Débuts : 1922

Quand j’arrivai à La Tuque en 1922, une des premières patientes qui réclama mes services fut une Dame Bonenfant. C’était une bonne Irlandaise typique, mariée avec un Canadien français pure laine.

Comme cela arrive souvent, tout le monde parlait français et anglais dans la maison. Les enfants étaient parfaits bilingues. Il y avait quatre garçons, tous des bout-en-trains et deux filles. La plus vieille s’appelait Kathleen. Elle avait une vraie figure d’Irlandaise, jolie comme un cœur et espiègle comme pas une. Elle avait à peu près douze ans.

Tous les matins, j’allais voir ma patiente qui faisait une fausse-couche et Kathleen me reçevait toujours avec son beau sourire et me faisait du sucre à la crème.

Pendant les vingt années que je passai à La Tuque, je fus toujours le médecin de la maison et à mon départ en 1941, j’y fis ma dernière visite le soir même de mon départ. On avait réuni tous les enfants et les petits-enfants que j’avais mis au monde et on me donna un «Send Off» en règle. Les plus vieux des garçons qui travaillaient en dehors étaient venus pour l’occasion et c’était vraiment touchant à en arracher les larmes de voir l’attachement de cette famille pour le vieux docteur qui les quittait après avoir été mêlé à tous les petits incidents et accidents de cette famille durant tant d’années.

Kathleen s’était mariée avec un Anglais protestant. Comme la famille Bonenfant était profondément catholique, elle avait réussi à faire changer son fiançé de religion. Il était anglican. Il devint un catholique et un bon par surcroît. Inutile de dire que je restai le médecin de la nouvelle famille Staples. J’accouchai Kathleen six ou sept fois et ceci me rappelle un incident qui faillit être tragique pour Kathleen.

Staples faisait durant l’été un travail de surveillance sur la route qui devait éventuellement relier La Tuque à Roberval. En passant, cette route commençée il y a trente ans n’est pas encore terminée au moment où j’écris ces lignes en 1964: la politique! Il passait l’été dans un camp en bois rond à dix-huit milles de La Tuque avec sa femme et ses enfants.

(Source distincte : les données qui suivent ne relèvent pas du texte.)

(* ===== verification/DeviceAuthorize.v ===== *)
(** * The device authorization endpoint

    crates/handlers/src/oauth2/device/authorize.rs, and the links of
    crates/router it answers with. *)

From stdpp Require Import base tactics list strings gmap.
From Stdlib Require Import ZArith Lia Ascii.
From S2P Require Import Prelude Text Scope Formats Externals TokenFormat DataModel Storage TokenRepo GrantRepo QueueRepo UserRepo ClientAuth TokenEndpoint.

(** [str::to_uppercase], on ASCII text. *)
Definition ascii_upper (c : ascii) : ascii :=
  let n := N_of_ascii c in
  if ((97 <=? n) && (n <=? 122))%N then ascii_of_N (n - 32) else c.
Fixpoint to_uppercase (s : string) : string :=
  match s with EmptyString => "" | String c s => String (ascii_upper c) (to_uppercase s) end.

(** [s.trim_start_matches(c)]. *)
Fixpoint trim_start_matches (c : ascii) (s : string) : string :=
  match s with
  | EmptyString => ""
  | String d s' => if decide (d = c) then trim_start_matches c s' else s
  end.

Module DeviceAuthorize.

(** ** Links *)

(** [UrlBuilder] keeps the base URL; [serde_urlencoded::to_string] prints the
    query of a link and [Url::join] resolves a relative path. *)
Class UrlBuilder := {
  http_base : Url;
  urlencoded_code : option string → string;
  url_join : Url → string → Url;
}.

Section Links.
Context `{!UrlBuilder}.

(** [Route::path_and_query] of [DeviceCodeLink]. *)
Definition link_path_and_query (code : option string) : string :=
  let path := "/link" in
  let query := urlencoded_code code in
  if decide (query = "") then path else path +:+ "?" +:+ query.

(** [Route::absolute_url] of [DeviceCodeLink]. *)
Definition link_absolute_url (code : option string) : Url :=
  url_join http_base (trim_start_matches "/" (link_path_and_query code)).

Definition device_code_link : Url := link_absolute_url None.
Definition device_code_link_full (code : string) : Url := link_absolute_url (Some code).
End Links.

(** ** Requests, responses and errors *)

Record DeviceAuthorizationRequest := mkDeviceAuthorizationRequest { scope : option Scope }.

Record DeviceAuthorizationResponse := mkDeviceAuthorizationResponse {
  device_code : string;
  user_code : string;
  verification_uri : Url;
  verification_uri_complete : option Url;
  expires_in : Duration;
  interval : option Duration;
}.

Inductive RouteError : Type :=
| Internal (e : DatabaseError)
| ClientNotFound
| ClientNotAllowed (client_id : Ulid)
| DeviceCodeGrantDisabled
| InvalidClientCredentials (client_id : Ulid) (source : CredentialsVerificationError)
| ClientCredentialsVerification (client_id : Ulid) (source : CredentialsVerificationError).

Definition into_response (e : RouteError) : Z * ClientError :=
  match e with
  | Internal _ | ClientCredentialsVerification _ _ =>
      (500%Z, client_error ClientErrorCode.ServerError)
  | ClientNotFound | InvalidClientCredentials _ _ =>
      (401%Z, client_error ClientErrorCode.InvalidClient)
  | ClientNotAllowed _ => (401%Z, client_error ClientErrorCode.UnauthorizedClient)
  | DeviceCodeGrantDisabled =>
      (400%Z, with_description "The Device Authorization Grant is disabled on this server"
                (client_error ClientErrorCode.InvalidRequest))
  end.

(** ** The handler *)

Section Handlers.
Context {R : Type} `{!RngCore R, !UlidText, !UrlLib, !JwksJson, !ClientCrypto, !UrlBuilder}.

Abbreviation Handler := (M (World R) RouteError) (only parsing).

Definition repo {A} (m : M (World R) DatabaseError A) : Handler A := mmap_err Internal m.
Definition require {A} (o : option A) (e : RouteError) : Handler A := lift (ok_or o e).
Definition guard (c : bool) (e : RouteError) : Handler unit :=
  if c then ret tt else fail e.

Definition authenticate (c : Credentials) : Handler Client.t :=
  do client <- repo (fetch c);
  do client <- require client ClientNotFound;
  do method <- require (Client.token_endpoint_auth_method client)
                 (ClientNotAllowed (Client.id client));
  do! lift (map_err (λ err,
        if is_internal err then ClientCredentialsVerification (Client.id client) err
        else InvalidClientCredentials (Client.id client) err)
      (verify c method client));
  ret client.

(** The codes live for twenty minutes; the device polls every five seconds. *)
Definition EXPIRES_IN : Duration := (20 * 60 * 1000 * 1000)%Z.
Definition INTERVAL : Duration := (5 * 1000 * 1000)%Z.

Definition post (ip : BoundActivityTracker) (site_config : SiteConfig)
    (user_agent : option string)
    (client_authorization : ClientAuthorization DeviceAuthorizationRequest) :
    Handler DeviceAuthorizationResponse :=
  do! guard (device_code_grant_enabled site_config) DeviceCodeGrantDisabled;
  do client <- authenticate (credentials client_authorization);
  do! guard (Client.has_grant_type client DeviceCode) (ClientNotAllowed (Client.id client));
  let scope := default (Scope_from_iter []) (form client_authorization ≫= scope) in
  do device_code' <- with_rng (sample_alphanumeric 32);
  do user_code' <- with_rng (sample_alphanumeric 6);
  let user_code' := to_uppercase user_code' in
  do grant <- repo (DeviceCodeGrantRepository.add
    (DeviceCodeGrantRepository.mkParams client scope device_code' user_code' EXPIRES_IN ip
       user_agent));
  do! repo save;
  let verification_uri_complete :=
    if device_code_user_code_auto_fill_enabled site_config
    then Some (device_code_link_full (DeviceCodeGrant.user_code grant)) else None in
  ret (mkDeviceAuthorizationResponse (DeviceCodeGrant.device_code grant)
         (DeviceCodeGrant.user_code grant) device_code_link verification_uri_complete
         EXPIRES_IN (Some INTERVAL)).

(** A request: the transaction is opened before the handler runs. *)
Definition device_authorization_request (ip : BoundActivityTracker)
    (site_config : SiteConfig) (user_agent : option string)
    (client_authorization : ClientAuthorization DeviceAuthorizationRequest) :
    Handler DeviceAuthorizationResponse :=
  do! repo from_pool;
  post ip site_config user_agent client_authorization.
End Handlers.
End DeviceAuthorize.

Un dimanche matin, je partais pour un voyage de pêche de huit jours et je devais passer devant le campement des Staples. Nous étions cinq et comme c’était la coutume, étant en vacances, nous arrêtions à chaque petite source, histoire de vérifier si l’eau était bonne et fraîche!! Elle était d’autant plus potable qu’on y ajoutait quelque chose. Si je me rappelle bien, nous avions fait quatre ou cinq arrêts et l’effet des salutations aux sources commençait à produire un certain effet.

En arrivant en haut de la Côte à Hydola, ainsi baptisée en l’honneur d’un nommé Hydola Duchaine qui était propriétaire d’un club de pêche dans les environs, quelle ne fut pas ma surprise de voir Staples au milieu de la route, nous faisant des signes d’arrêter. Quel sourire, quand il me vit et de me dire: «C’est le Bon Dieu qui vous envoie Doc., Kathleen est en train de mourir.»

Le camp était divisé en trois parties. Une chambre pour les enfants, avec lits rustiques superposés, une chambre pour les parents et une cuisine. Le confort était au strict minimum. Kathleen était couchée et elle était blanche comme une morte. Elle était en hémorragie et le sang passait à travers le matelas et tombait goutte à goutte dans un bassin. Ça en prend moins que cela pour assobrir un homme!! Son pouls était à peine perceptible et elle était en état de choc. Je n’avais absolument rien excepté une petite trousse pour premiers soins qui me suivait toujours.

Je trouvai un savon Lifebuoy qui contient 1% d’acide carbolique. Je me lavai les mains pendant plusieurs minutes jusqu’au coude et m’enduisis les ongles, les mains et les bras de cette savonnure. Je fis prendre à Kathleen un plein verre de cognac pur et au bout de quelques minutes, elle était complètement endormie. Dans l’état de grande faiblesse où elle était, ce n’était pas surprenant.

Je fis en vitesse l’extraction du fœtus et curage digital de l’utérus (grattage avec les ongles de la muqueuse utérine) et à la grâce de Dieu! Il n’y avait aucun moyen de la transporter à La Tuque. Il fallait prendre une chance. Je restai deux heures avec elle et comme le pouls était meilleur et l’hémorragie étant arrêtée, je lui laissai une bouteille de cognac et lui recommandai de prendre beaucoup de café.

Six jours plus tard, je repassais. Elle n’avait pas fait la moindre infection et me reçevait encore avec son éternel sourire.

Depuis, je ne jure que par le cognac et par le savon Lifebuoy.